**Assignment:**
Only the lines below starting at the one containing "(** * Biosimilar" and ending at the one containing "JavaScript strings are" belong in the answer, each copied exactly.

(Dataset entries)
((

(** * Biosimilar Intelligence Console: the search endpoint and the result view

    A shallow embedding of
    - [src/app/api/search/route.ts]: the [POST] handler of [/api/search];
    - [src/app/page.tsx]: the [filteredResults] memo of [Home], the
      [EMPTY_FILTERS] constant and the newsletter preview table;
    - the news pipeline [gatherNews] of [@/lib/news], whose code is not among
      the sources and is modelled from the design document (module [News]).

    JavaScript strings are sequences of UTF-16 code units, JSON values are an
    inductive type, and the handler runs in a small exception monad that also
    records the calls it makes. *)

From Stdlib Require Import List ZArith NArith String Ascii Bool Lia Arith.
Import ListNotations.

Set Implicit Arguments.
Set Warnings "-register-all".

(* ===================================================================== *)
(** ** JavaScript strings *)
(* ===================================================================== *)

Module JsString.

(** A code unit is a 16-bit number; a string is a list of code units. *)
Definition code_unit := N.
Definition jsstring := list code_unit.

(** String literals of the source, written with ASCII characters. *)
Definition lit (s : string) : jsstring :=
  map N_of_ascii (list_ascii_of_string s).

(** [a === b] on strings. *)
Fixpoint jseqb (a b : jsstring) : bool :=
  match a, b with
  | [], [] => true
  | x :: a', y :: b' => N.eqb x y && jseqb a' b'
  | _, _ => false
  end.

))
((

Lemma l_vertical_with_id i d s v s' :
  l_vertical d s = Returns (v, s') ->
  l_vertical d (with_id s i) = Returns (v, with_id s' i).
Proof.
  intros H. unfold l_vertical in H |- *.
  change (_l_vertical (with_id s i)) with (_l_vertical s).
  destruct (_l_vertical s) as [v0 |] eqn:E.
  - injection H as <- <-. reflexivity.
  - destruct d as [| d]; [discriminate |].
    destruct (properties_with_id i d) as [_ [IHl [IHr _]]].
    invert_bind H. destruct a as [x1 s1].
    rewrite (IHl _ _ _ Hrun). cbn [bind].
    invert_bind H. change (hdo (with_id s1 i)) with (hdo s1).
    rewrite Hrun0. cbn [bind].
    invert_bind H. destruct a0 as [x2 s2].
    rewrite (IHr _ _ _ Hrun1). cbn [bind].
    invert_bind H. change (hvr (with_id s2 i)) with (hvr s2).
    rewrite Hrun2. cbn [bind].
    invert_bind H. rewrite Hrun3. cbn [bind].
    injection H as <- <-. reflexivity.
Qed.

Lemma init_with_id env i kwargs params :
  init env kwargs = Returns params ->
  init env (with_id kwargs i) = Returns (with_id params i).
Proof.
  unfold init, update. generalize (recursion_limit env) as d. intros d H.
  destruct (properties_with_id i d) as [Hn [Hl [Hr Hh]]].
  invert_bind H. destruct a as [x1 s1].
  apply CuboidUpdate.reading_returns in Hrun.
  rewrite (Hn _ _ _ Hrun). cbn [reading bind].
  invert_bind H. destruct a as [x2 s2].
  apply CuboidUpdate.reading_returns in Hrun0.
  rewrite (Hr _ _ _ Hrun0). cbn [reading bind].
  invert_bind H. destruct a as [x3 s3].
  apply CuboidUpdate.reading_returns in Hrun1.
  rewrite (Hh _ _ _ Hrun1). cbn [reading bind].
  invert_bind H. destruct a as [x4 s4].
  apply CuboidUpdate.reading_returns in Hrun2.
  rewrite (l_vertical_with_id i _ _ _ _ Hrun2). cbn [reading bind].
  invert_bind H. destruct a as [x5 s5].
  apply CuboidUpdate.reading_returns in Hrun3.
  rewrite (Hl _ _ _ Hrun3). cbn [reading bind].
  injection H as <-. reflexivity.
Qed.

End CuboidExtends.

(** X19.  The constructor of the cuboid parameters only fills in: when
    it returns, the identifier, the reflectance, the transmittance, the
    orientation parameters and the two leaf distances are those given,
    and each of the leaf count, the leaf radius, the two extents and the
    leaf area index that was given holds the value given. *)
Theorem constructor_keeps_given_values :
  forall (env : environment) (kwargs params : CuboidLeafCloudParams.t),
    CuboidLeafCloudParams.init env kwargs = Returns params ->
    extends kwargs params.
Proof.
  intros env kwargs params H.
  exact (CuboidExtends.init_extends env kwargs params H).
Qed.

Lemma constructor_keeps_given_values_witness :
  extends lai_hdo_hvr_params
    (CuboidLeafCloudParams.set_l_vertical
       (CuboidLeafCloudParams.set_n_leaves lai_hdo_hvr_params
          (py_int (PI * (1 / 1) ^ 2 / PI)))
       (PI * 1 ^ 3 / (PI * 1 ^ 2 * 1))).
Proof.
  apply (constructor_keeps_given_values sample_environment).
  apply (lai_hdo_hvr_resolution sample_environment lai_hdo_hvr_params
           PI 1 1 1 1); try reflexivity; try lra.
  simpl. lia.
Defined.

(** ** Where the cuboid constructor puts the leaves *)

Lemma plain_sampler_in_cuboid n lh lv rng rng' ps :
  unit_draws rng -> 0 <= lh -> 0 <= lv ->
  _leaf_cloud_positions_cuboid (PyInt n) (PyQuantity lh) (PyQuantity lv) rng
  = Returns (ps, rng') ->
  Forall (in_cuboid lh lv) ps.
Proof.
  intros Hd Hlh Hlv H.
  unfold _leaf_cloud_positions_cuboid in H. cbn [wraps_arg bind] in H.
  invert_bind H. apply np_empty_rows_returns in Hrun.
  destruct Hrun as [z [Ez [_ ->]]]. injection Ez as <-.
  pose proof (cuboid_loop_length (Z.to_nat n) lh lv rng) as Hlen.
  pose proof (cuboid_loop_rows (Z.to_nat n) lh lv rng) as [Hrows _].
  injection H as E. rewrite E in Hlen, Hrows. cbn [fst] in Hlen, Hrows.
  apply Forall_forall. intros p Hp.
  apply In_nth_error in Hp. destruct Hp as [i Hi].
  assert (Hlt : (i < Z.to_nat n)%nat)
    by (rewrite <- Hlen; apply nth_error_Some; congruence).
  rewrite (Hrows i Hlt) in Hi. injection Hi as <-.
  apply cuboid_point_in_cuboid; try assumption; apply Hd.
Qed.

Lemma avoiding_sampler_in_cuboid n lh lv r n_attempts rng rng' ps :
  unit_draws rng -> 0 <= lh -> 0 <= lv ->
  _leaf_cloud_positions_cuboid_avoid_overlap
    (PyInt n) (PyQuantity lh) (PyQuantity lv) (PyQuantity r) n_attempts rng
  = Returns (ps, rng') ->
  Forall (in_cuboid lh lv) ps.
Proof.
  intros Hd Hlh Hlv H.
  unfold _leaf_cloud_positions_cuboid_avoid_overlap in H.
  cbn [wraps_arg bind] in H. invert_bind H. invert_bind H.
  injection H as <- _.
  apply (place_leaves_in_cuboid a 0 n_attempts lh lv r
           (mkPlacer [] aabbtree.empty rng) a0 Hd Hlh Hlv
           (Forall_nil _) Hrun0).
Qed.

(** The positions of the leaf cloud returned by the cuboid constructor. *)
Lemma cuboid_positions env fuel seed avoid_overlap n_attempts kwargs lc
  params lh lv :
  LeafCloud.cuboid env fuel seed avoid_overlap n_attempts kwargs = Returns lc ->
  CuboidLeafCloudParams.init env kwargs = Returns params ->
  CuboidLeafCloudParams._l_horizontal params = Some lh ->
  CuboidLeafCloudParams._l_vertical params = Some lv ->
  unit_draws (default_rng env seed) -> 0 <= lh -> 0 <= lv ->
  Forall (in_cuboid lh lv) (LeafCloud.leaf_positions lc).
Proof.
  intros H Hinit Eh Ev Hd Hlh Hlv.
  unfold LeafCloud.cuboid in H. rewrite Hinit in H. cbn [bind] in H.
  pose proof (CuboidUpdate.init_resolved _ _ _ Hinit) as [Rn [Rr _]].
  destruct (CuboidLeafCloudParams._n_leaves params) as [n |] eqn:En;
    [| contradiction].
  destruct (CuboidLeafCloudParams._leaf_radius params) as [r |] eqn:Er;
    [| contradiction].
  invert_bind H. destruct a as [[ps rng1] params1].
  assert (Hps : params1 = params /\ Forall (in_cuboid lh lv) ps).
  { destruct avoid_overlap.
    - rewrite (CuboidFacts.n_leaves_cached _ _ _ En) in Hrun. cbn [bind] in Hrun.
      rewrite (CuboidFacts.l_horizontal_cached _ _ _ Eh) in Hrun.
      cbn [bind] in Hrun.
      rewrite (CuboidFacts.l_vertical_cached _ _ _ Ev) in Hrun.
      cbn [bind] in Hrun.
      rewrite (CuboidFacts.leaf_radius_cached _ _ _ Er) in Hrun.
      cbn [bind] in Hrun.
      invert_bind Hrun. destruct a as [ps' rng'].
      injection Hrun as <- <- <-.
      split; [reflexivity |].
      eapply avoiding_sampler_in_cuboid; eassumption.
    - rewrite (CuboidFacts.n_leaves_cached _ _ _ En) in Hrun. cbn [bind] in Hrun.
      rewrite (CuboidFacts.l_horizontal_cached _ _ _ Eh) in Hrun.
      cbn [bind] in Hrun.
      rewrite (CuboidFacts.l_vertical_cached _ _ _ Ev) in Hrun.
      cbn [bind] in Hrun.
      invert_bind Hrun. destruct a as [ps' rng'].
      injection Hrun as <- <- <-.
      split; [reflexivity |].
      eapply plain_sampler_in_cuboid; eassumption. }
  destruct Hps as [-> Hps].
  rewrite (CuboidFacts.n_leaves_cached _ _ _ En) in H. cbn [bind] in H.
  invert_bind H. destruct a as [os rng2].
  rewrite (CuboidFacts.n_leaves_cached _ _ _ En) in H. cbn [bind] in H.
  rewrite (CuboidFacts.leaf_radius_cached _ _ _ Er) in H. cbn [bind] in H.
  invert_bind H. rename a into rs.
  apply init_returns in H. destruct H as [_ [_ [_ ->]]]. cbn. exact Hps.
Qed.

))
((

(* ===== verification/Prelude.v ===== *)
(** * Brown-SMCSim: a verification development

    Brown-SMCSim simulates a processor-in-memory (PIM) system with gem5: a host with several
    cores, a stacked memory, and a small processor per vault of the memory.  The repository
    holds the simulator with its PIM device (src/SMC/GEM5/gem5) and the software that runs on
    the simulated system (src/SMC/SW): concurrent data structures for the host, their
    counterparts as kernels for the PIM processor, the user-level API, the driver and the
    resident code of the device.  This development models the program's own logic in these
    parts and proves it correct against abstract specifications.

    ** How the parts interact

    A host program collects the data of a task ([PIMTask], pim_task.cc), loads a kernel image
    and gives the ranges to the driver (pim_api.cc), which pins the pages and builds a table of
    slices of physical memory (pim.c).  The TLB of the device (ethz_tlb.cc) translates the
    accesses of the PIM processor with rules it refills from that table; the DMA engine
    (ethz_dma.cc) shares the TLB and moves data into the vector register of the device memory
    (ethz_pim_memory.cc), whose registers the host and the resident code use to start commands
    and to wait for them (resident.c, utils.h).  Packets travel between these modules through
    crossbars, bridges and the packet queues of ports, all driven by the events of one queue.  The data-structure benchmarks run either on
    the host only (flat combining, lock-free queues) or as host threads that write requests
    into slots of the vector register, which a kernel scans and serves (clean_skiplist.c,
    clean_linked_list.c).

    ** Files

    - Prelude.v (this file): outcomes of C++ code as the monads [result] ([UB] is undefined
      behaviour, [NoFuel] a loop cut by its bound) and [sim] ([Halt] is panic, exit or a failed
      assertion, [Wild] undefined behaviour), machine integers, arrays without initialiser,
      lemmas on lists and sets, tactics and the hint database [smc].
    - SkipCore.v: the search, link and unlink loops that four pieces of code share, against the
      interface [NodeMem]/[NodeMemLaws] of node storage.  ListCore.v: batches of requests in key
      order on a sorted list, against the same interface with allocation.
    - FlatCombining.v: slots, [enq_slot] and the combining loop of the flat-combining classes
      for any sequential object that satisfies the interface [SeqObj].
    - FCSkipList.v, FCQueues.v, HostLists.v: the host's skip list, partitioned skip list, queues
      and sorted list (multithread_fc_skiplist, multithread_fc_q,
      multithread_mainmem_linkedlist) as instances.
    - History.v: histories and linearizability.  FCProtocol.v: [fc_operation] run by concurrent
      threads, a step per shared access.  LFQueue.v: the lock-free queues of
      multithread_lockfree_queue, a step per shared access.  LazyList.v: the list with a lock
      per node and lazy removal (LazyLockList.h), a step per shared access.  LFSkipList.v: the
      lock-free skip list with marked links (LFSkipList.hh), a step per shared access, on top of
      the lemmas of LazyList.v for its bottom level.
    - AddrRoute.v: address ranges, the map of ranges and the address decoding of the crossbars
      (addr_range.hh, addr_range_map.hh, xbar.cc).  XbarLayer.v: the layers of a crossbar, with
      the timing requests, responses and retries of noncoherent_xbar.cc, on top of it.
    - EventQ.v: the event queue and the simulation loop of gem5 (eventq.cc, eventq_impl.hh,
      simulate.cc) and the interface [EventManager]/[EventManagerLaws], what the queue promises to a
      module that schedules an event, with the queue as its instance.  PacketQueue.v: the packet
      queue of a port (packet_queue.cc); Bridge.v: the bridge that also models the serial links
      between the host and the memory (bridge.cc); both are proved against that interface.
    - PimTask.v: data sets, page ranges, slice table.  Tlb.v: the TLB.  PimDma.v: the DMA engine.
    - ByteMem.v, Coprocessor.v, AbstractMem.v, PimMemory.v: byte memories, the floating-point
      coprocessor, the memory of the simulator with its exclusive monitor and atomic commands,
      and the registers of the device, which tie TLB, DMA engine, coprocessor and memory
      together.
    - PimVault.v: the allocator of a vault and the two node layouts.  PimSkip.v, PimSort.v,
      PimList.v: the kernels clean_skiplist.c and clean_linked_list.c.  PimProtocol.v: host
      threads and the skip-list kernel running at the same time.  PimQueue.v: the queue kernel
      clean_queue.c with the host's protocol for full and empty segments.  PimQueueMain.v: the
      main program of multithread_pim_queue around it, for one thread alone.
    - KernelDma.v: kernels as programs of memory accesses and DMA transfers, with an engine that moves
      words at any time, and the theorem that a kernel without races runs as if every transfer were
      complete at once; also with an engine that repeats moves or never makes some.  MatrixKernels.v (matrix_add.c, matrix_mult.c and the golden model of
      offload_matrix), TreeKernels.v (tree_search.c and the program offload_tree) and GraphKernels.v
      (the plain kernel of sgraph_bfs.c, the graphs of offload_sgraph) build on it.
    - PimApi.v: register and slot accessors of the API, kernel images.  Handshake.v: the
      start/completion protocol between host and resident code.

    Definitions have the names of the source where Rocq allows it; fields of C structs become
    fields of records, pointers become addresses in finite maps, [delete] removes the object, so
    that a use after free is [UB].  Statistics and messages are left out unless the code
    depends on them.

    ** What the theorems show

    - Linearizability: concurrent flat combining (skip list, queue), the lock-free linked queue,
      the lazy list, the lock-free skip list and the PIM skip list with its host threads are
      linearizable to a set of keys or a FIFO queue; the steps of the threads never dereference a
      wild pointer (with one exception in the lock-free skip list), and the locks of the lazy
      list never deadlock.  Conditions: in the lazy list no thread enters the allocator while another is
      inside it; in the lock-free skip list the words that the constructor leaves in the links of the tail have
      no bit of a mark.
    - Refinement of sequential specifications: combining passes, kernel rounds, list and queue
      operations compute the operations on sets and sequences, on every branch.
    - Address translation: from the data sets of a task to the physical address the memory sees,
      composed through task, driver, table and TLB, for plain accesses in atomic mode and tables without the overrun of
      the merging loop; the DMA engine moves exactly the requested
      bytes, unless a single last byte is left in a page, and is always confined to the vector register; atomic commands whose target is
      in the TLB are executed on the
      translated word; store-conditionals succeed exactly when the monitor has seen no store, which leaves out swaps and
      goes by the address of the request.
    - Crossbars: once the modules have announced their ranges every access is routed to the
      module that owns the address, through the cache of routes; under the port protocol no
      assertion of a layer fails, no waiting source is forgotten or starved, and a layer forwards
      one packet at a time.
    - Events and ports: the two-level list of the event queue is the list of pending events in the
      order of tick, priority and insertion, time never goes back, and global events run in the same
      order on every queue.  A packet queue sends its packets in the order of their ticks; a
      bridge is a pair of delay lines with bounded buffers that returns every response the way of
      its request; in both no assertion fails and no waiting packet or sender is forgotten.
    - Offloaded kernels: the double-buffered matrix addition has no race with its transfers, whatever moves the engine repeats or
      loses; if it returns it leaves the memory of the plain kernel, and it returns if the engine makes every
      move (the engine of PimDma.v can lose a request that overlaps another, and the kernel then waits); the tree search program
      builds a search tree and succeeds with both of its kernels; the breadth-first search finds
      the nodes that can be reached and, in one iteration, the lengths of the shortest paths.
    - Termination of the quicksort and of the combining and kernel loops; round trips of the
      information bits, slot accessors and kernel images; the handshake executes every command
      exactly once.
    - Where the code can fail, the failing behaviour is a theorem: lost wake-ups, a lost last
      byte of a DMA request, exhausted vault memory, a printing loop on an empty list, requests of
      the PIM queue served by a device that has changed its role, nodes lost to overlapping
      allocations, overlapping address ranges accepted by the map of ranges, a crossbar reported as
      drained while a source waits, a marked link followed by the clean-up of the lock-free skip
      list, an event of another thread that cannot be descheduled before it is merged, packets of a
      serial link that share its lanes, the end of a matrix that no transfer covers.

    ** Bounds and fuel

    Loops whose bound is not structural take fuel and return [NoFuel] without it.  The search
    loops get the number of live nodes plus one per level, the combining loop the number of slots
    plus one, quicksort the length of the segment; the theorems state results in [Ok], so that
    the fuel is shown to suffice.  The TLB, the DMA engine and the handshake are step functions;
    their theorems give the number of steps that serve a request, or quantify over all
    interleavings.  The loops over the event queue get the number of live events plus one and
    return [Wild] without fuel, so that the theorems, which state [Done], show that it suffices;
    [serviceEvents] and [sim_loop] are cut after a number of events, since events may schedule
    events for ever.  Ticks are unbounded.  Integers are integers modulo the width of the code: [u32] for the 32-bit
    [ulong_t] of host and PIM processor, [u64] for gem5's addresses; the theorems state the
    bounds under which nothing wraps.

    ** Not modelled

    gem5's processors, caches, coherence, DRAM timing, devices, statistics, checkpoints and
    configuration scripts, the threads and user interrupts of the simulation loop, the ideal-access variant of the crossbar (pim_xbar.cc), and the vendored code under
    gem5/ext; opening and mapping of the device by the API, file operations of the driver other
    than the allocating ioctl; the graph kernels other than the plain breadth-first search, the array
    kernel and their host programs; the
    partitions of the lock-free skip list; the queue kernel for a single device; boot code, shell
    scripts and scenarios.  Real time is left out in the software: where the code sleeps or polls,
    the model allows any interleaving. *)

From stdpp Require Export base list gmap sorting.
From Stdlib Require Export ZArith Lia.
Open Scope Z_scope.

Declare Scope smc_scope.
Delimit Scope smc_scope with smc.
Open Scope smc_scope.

))

**Task output:**
(** * Biosimilar Intelligence Console: the search endpoint and the result view

    A shallow embedding of
    - [src/app/api/search/route.ts]: the [POST] handler of [/api/search];
    - [src/app/page.tsx]: the [filteredResults] memo of [Home], the
      [EMPTY_FILTERS] constant and the newsletter preview table;
    - the news pipeline [gatherNews] of [@/lib/news], whose code is not among
      the sources and is modelled from the design document (module [News]).

    JavaScript strings are sequences of UTF-16 code units, JSON values are an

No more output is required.